Figures have shown that some “retirement super pot” owners have been drawing an annual pension income of around £3m each.

HM Revenue and Customs (HMRC) data for 2023-24 indicates that the top 25 annual pension incomes averaged £2,982,000, rounded to the nearest £1,000.

The figures were obtained by Titan Wealth Planning through HMRC information. It was discovered that approximately 8,000 retirees, rounded to the nearest thousand, paid themselves over £100,000 from their pension pots in 2023-24.

Derek Miles, the chief executive of Titan Wealth Planning, has warned that high net worth individuals could face a significant increase in tax liability if they withdraw large sums from their pensions.
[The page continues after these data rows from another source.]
(* ===== verification/AgentSession.v ===== *)
(** * The guest agent's credential

    [sandboxwich-agent/src/main.rs]: which credential a daemon uses
    ([guest_credential_source], [resolve_guest_session]) and when it is
    refreshed ([GuestAuthSession]).  The point at which a refresh is due is
    computed in floating point; [SpecFloat] is the arithmetic of [f64]. *)

From S2P Require Import Prelude Text AgentControl.
From Stdlib Require Import SpecFloat.

Open Scope Z_scope.

(** ** Tokens given to the daemon *)

Inductive TokenFileError : Type :=
| TokenFileUnreadable
| TokenFileEmpty.

(** [resolve_api_token]: the file takes precedence; [read] is what reading it
    gives. *)
Definition resolve_api_token {File} (read : File -> option Text) (token_file : option File) (cli_token : option Text) :
    result (option Text) TokenFileError :=
  match token_file with
  | None => Ok cli_token
  | Some path =>
      match read path with
      | None => Err TokenFileUnreadable
      | Some contents =>
          let token := text_trim contents in
          if is_nil token then Err TokenFileEmpty else Ok (Some token)
      end
  end.

Inductive GuestCredentialSource : Type :=
| Provided (token : Text)
| SelfMint (worker_id : N) (ttl_seconds : Z)
| NoCredential.

Definition guest_credential_source (resolved_guest_token : option Text) (worker_id : option N) (ttl_seconds : Z) :
    GuestCredentialSource :=
  match resolved_guest_token, worker_id with
  | Some token, _ => Provided token
  | None, Some worker_id => SelfMint worker_id ttl_seconds
  | None, None => NoCredential
  end.

(** ** The session *)

Definition DEFAULT_GUEST_TOKEN_TTL_SECS : Z := 3600.

(** The nearest [f64] to 0.65. *)
Definition GUEST_TOKEN_REFRESH_FRACTION : spec_float := S754_finite false 5854679515581645 (-53).

Definition f64_mul : spec_float -> spec_float -> spec_float := SFmul 53 1024.
Definition f64_sub : spec_float -> spec_float -> spec_float := SFsub 53 1024.
Definition f64_of_i64 (z : Z) : spec_float := binary_normalize 53 1024 z 0 false.

(** [as i64]: towards zero, for a finite number in range. *)
Definition f64_as_i64 (f : spec_float) : Z :=
  match f with
  | S754_finite sign m e =>
      let magnitude := if 0 <=? e then Z.pos m * 2 ^ e else Z.pos m / 2 ^ (- e) in
      let z := if sign then - magnitude else magnitude in
      Z.max i64_min (Z.min z i64_max)
  | S754_infinity sign => if sign then i64_min else i64_max
  | S754_zero _ | S754_nan => 0
  end.

(** A client is the token it sends; the worker's credential is [None]. *)
Record GuestAuthSession : Type := mkSession {
  gs_client : option Text;
  gs_expires_at : option Z;
  gs_ttl_seconds : Z;
  gs_worker_id : option N;
  gs_can_refresh : bool
}.

(** The milliseconds before its expiry at which a token is due. *)
Definition refresh_margin (ttl_seconds : Z) : Z :=
  f64_as_i64 (f64_mul (f64_of_i64 (Z.max ttl_seconds 1 * 1000))
                (f64_sub (f64_of_i64 1) GUEST_TOKEN_REFRESH_FRACTION)).

Definition needs_refresh (s : GuestAuthSession) (now : Z) : bool :=
  gs_can_refresh s &&
  match gs_expires_at s with
  | None => false
  | Some expires_at => expires_at - millis (refresh_margin (gs_ttl_seconds s)) <=? now
  end.

Record MintedToken : Type := mkMintedToken {
  mt_token : Text;
  mt_expires_at : Z
}.

Section Session.
Context `{EnvelopeLib} {S : Type}.
(** The two endpoints: refreshing with a client's token, minting with the
    worker's. *)
Context (refresh : option Text -> Z -> S -> result MintedToken AgentRequestError * S).
Context (mint : N -> Z -> S -> result MintedToken AgentRequestError * S).

(** [ensure_fresh]; the clock is read again after the call. *)
Definition ensure_fresh (now after : Z) (s : GuestAuthSession) (server : S) :
    result unit AgentRequestError * GuestAuthSession * S :=
  if negb (needs_refresh s now) then (Ok tt, s, server)
  else
    let '(minted, server) := refresh (gs_client s) (gs_ttl_seconds s) server in
    let '(minted, server) :=
      match minted with
      | Ok m => (Ok m, server)
      | Err error =>
          if is_terminal_auth_failure error then (Err error, server)
          else match gs_worker_id s with
               | None => (Err error, server)
               | Some worker_id => mint worker_id (gs_ttl_seconds s) server
               end
      end in
    match minted with
    | Err error => (Err error, s, server)
    | Ok m =>
        let ttl := Z.max ((mt_expires_at m - after) / secs 1) 1 in
        (Ok tt, mkSession (Some (mt_token m)) (Some (mt_expires_at m)) (Z.min ttl 86400) (gs_worker_id s) (gs_can_refresh s),
         server)
    end.

(** [resolve_guest_session]. *)
Definition resolve_guest_session (credential : GuestCredentialSource) (server : S) :
    result GuestAuthSession AgentRequestError * S :=
  match credential with
  | Provided token => (Ok (mkSession (Some token) None DEFAULT_GUEST_TOKEN_TTL_SECS None true), server)
  | SelfMint worker_id ttl_seconds =>
      match mint worker_id ttl_seconds server with
      | (Ok m, server) =>
          (Ok (mkSession (Some (mt_token m)) (Some (mt_expires_at m)) ttl_seconds (Some worker_id) true), server)
      | (Err e, server) => (Err e, server)
      end
  | NoCredential => (Ok (mkSession None None DEFAULT_GUEST_TOKEN_TTL_SECS None false), server)
  end.

(** How the daemon starts a session: a token without a known expiry is taken
    to expire a whole time to live from now. *)
Definition scheduled_session (now : Z) (s : GuestAuthSession) : GuestAuthSession :=
  if is_none (gs_expires_at s) && gs_can_refresh s
  then mkSession (gs_client s) (Some (now + secs (gs_ttl_seconds s))) (gs_ttl_seconds s) (gs_worker_id s) (gs_can_refresh s)
  else s.
End Session.

(** ** When a token is refreshed *)

(** The margin of the default time to live is twenty-one minutes. *)
Lemma default_margin : refresh_margin DEFAULT_GUEST_TOKEN_TTL_SECS = 1260000.
Proof. vm_compute. reflexivity. Qed.

Lemma needs_refresh_default client expires worker can now :
  needs_refresh (mkSession client (Some expires) DEFAULT_GUEST_TOKEN_TTL_SECS worker can) now
  = can && (expires - secs 1260 <=? now).
Proof. unfold needs_refresh. cbn [gs_can_refresh gs_expires_at gs_ttl_seconds]. by rewrite default_margin. Qed.

(** When a token is refreshed.  With the default time to live of an hour, a
    token the daemon minted itself is due exactly from twenty-one minutes before
    it expires.  A token that was mounted for the daemon is due at some time
    before it expires exactly when the daemon started less than twenty-one minutes
    after the token was minted; a later daemon lets it expire. *)
Theorem provided_token_is_refreshed_iff {S} `{EnvelopeLib} mint token minted started (server : S) :
  (forall session server', resolve_guest_session mint (Provided token) server = (Ok session, server') ->
     (exists now, now < minted + secs DEFAULT_GUEST_TOKEN_TTL_SECS /\
        needs_refresh (scheduled_session started session) now = true)
     <-> started < minted + secs 1260) /\
  (forall worker session server' now,
     resolve_guest_session mint (SelfMint worker DEFAULT_GUEST_TOKEN_TTL_SECS) server = (Ok session, server') ->
     exists m, mint worker DEFAULT_GUEST_TOKEN_TTL_SECS server = (Ok m, server') /\
       gs_client (scheduled_session started session) = Some (mt_token m) /\
       needs_refresh (scheduled_session started session) now = (mt_expires_at m - secs 1260 <=? now)) /\
  (forall session server' now, resolve_guest_session mint NoCredential server = (Ok session, server') ->
     needs_refresh (scheduled_session started session) now = false).
Proof.
  unfold resolve_guest_session. split_and!.
  - intros session server' [= <- <-]. 
    change (scheduled_session started _)
      with (mkSession (Some token) (Some (started + secs DEFAULT_GUEST_TOKEN_TTL_SECS)) DEFAULT_GUEST_TOKEN_TTL_SECS None true).
    split.
    + intros (now & Hn & Hr). rewrite needs_refresh_default in Hr.
      unfold secs, DEFAULT_GUEST_TOKEN_TTL_SECS in *. simpl in Hr. lia.
    + intros Hs. exists (minted + secs DEFAULT_GUEST_TOKEN_TTL_SECS - 1). split; [lia|].
      rewrite needs_refresh_default. unfold secs, DEFAULT_GUEST_TOKEN_TTL_SECS in *. simpl. lia.
  - intros worker session server' now Hm. destruct (mint worker _ server) as [[m|] sv]; [|done].
    injection Hm as <- <-. exists m. split_and!; [done|done|]. 
    change (scheduled_session started _)
      with (mkSession (Some (mt_token m)) (Some (mt_expires_at m)) DEFAULT_GUEST_TOKEN_TTL_SECS (Some worker) true).
    by rewrite needs_refresh_default.
  - intros session server' now [= <- <-]. done.
Qed.

(** A daemon that starts half an hour late. *)
Lemma provided_token_is_refreshed_iff_witness :
  ~ exists now, now < secs 3600 /\
      needs_refresh (scheduled_session (secs 1800) (mkSession (Some (txt "sbw_gtok_a")) None 3600 None true)) now = true.
Proof.
  destruct (@provided_token_is_refreshed_iff unit {| envelope_code _ := None |}
              (fun _ _ s => (Err DecodeError, s)) (txt "sbw_gtok_a") 0 (secs 1800) tt) as (H & _ & _).
  intros Hn. apply (H (mkSession (Some (txt "sbw_gtok_a")) None 3600 None true) tt eq_refl) in Hn.
  vm_compute in Hn. discriminate Hn.
Defined.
He explained: “Assuming there were no other income streams, someone taking annual pension income today of £3m would be looking at an eye-watering tax bill of £1,336,202, leaving them with take-home earnings of £1,663,798.

“In other words, they would lose almost half their windfall. When you’ve spent a lifetime building a retirement super pot, it’s important to protect it by making the right type of withdrawal.”

The figures, which Titan obtained under Freedom of Information (FOI) rules, pertain to taxable flexible pension payments. Under the flexible retirement rules, pension holders can usually take part of their pots tax-free, while the rest is taxed. Mr Miles further commented: “There may be perfectly valid reasons why high net worth individuals may wish to draw seven-figure sums from their pots.”

“Perhaps they wish to invest in a business, buy a yacht to sail around the world, or they may simply want to help their children get a foot on the housing ladder. Leaving pension funds to children and grandchildren has become a central pillar of estate planning because of the tax advantages.”

According to calculations by Titan, a pension investor drawing £100,000 from a private pot could potentially face a £27,431 in income tax, assuming no other income streams. The size of the tax bill could also potentially hinge on whether someone receives the state pension, Mr Miles pointed out.

With flexible retirement rules allowing people to access their pensions from 55, while the state pension currently kicks in at 66, he noted: “If you’re still receiving employment income while drawing on your private pension, then this too will add to your tax bill.” He advised that individuals might want to consider seeking bespoke advice when planning their pension and estate.